Retype exactly the lines from the one holding "then 1 else 0)" through the final line of the data, both included.

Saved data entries
....

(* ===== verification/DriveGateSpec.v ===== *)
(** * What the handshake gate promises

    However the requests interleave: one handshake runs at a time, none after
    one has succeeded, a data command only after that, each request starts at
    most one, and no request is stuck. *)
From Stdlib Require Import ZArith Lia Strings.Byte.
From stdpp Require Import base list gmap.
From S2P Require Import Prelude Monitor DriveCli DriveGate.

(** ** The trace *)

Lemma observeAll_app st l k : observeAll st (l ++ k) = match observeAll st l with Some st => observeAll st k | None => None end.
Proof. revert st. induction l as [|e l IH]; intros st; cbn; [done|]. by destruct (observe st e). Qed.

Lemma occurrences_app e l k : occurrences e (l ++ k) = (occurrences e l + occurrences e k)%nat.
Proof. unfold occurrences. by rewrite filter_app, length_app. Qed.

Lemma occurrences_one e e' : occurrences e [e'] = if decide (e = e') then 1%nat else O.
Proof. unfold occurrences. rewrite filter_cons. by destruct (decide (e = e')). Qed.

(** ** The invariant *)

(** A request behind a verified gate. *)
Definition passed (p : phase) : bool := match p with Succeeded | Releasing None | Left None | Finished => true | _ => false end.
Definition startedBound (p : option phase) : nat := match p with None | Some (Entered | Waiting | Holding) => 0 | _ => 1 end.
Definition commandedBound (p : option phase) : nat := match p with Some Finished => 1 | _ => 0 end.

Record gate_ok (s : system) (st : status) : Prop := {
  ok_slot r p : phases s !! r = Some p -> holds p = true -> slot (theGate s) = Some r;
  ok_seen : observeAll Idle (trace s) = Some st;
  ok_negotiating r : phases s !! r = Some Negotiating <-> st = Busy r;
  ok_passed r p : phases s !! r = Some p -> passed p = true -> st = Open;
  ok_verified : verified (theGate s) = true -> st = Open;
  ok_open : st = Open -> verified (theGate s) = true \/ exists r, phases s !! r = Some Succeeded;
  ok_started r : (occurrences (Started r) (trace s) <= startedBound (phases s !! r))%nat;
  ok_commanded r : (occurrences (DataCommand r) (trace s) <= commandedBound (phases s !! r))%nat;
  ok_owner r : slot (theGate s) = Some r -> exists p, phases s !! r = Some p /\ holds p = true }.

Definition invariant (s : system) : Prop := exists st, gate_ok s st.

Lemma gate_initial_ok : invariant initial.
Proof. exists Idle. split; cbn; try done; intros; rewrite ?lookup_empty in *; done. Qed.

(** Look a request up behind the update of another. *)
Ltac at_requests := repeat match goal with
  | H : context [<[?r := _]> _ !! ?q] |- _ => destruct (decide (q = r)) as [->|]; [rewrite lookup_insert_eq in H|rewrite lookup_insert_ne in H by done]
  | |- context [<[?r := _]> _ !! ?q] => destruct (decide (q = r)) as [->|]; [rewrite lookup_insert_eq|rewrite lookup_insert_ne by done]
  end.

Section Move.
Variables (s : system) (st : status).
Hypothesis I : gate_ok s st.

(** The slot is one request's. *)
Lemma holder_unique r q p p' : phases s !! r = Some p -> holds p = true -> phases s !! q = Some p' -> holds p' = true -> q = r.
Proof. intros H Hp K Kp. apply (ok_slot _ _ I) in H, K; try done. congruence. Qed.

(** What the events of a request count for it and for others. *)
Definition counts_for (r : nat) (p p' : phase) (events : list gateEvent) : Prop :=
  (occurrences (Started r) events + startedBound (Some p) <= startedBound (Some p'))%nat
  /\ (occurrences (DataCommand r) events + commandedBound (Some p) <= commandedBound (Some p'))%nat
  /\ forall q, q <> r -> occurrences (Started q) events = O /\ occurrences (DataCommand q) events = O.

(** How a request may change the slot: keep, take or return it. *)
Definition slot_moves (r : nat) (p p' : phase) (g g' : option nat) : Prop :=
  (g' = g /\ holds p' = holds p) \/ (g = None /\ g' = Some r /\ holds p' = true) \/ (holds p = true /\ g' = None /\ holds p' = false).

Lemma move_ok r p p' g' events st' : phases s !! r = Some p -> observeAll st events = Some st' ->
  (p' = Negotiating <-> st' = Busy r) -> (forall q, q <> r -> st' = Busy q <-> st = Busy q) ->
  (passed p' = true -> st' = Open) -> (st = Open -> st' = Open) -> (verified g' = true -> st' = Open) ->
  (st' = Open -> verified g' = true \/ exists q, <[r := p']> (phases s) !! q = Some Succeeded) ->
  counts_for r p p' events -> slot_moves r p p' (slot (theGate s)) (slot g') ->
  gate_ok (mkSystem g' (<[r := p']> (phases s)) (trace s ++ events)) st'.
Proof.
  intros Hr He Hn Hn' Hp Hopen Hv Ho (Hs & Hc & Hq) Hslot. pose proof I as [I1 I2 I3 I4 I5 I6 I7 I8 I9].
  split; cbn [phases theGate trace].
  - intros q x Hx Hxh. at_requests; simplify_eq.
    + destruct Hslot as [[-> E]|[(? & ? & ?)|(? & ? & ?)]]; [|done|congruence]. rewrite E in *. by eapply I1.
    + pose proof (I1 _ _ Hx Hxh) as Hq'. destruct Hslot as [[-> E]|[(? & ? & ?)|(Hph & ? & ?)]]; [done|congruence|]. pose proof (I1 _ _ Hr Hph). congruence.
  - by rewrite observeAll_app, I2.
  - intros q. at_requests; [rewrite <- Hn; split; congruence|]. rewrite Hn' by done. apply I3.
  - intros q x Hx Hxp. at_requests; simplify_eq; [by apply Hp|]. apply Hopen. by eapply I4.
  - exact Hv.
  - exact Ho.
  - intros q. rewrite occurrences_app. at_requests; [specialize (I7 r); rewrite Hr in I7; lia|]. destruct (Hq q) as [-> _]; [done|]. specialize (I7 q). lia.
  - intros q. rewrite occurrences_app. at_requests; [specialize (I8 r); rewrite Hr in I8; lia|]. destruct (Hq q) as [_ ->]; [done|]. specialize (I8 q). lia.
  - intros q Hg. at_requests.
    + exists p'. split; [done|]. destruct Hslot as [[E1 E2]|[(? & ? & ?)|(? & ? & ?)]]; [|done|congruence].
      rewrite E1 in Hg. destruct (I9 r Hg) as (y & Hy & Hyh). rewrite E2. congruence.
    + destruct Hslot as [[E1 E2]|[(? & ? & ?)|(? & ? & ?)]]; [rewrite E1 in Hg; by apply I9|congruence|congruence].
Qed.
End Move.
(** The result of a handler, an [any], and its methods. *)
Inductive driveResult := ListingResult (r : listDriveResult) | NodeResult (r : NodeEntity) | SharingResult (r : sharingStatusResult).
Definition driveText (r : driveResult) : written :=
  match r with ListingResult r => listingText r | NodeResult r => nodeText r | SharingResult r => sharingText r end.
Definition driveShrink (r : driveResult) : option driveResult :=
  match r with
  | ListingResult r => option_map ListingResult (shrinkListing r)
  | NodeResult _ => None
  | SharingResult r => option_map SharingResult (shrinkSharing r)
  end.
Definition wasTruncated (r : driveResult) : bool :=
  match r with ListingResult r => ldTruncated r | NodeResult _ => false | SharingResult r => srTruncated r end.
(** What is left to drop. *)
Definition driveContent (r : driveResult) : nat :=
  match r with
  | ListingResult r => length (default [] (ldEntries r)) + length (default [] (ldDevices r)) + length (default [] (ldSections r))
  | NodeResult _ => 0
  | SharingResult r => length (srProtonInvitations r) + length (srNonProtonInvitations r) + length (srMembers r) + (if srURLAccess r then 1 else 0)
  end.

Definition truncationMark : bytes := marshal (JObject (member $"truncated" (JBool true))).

....

__ANSWER FOR THIS EXERCISE__
  | SharingResult r => length (srProtonInvitations r) + length (srNonProtonInvitations r) + length (srMembers r) + (if srURLAccess r then 1 else 0)
  end.

Definition truncationMark : bytes := marshal (JObject (member $"truncated" (JBool true))).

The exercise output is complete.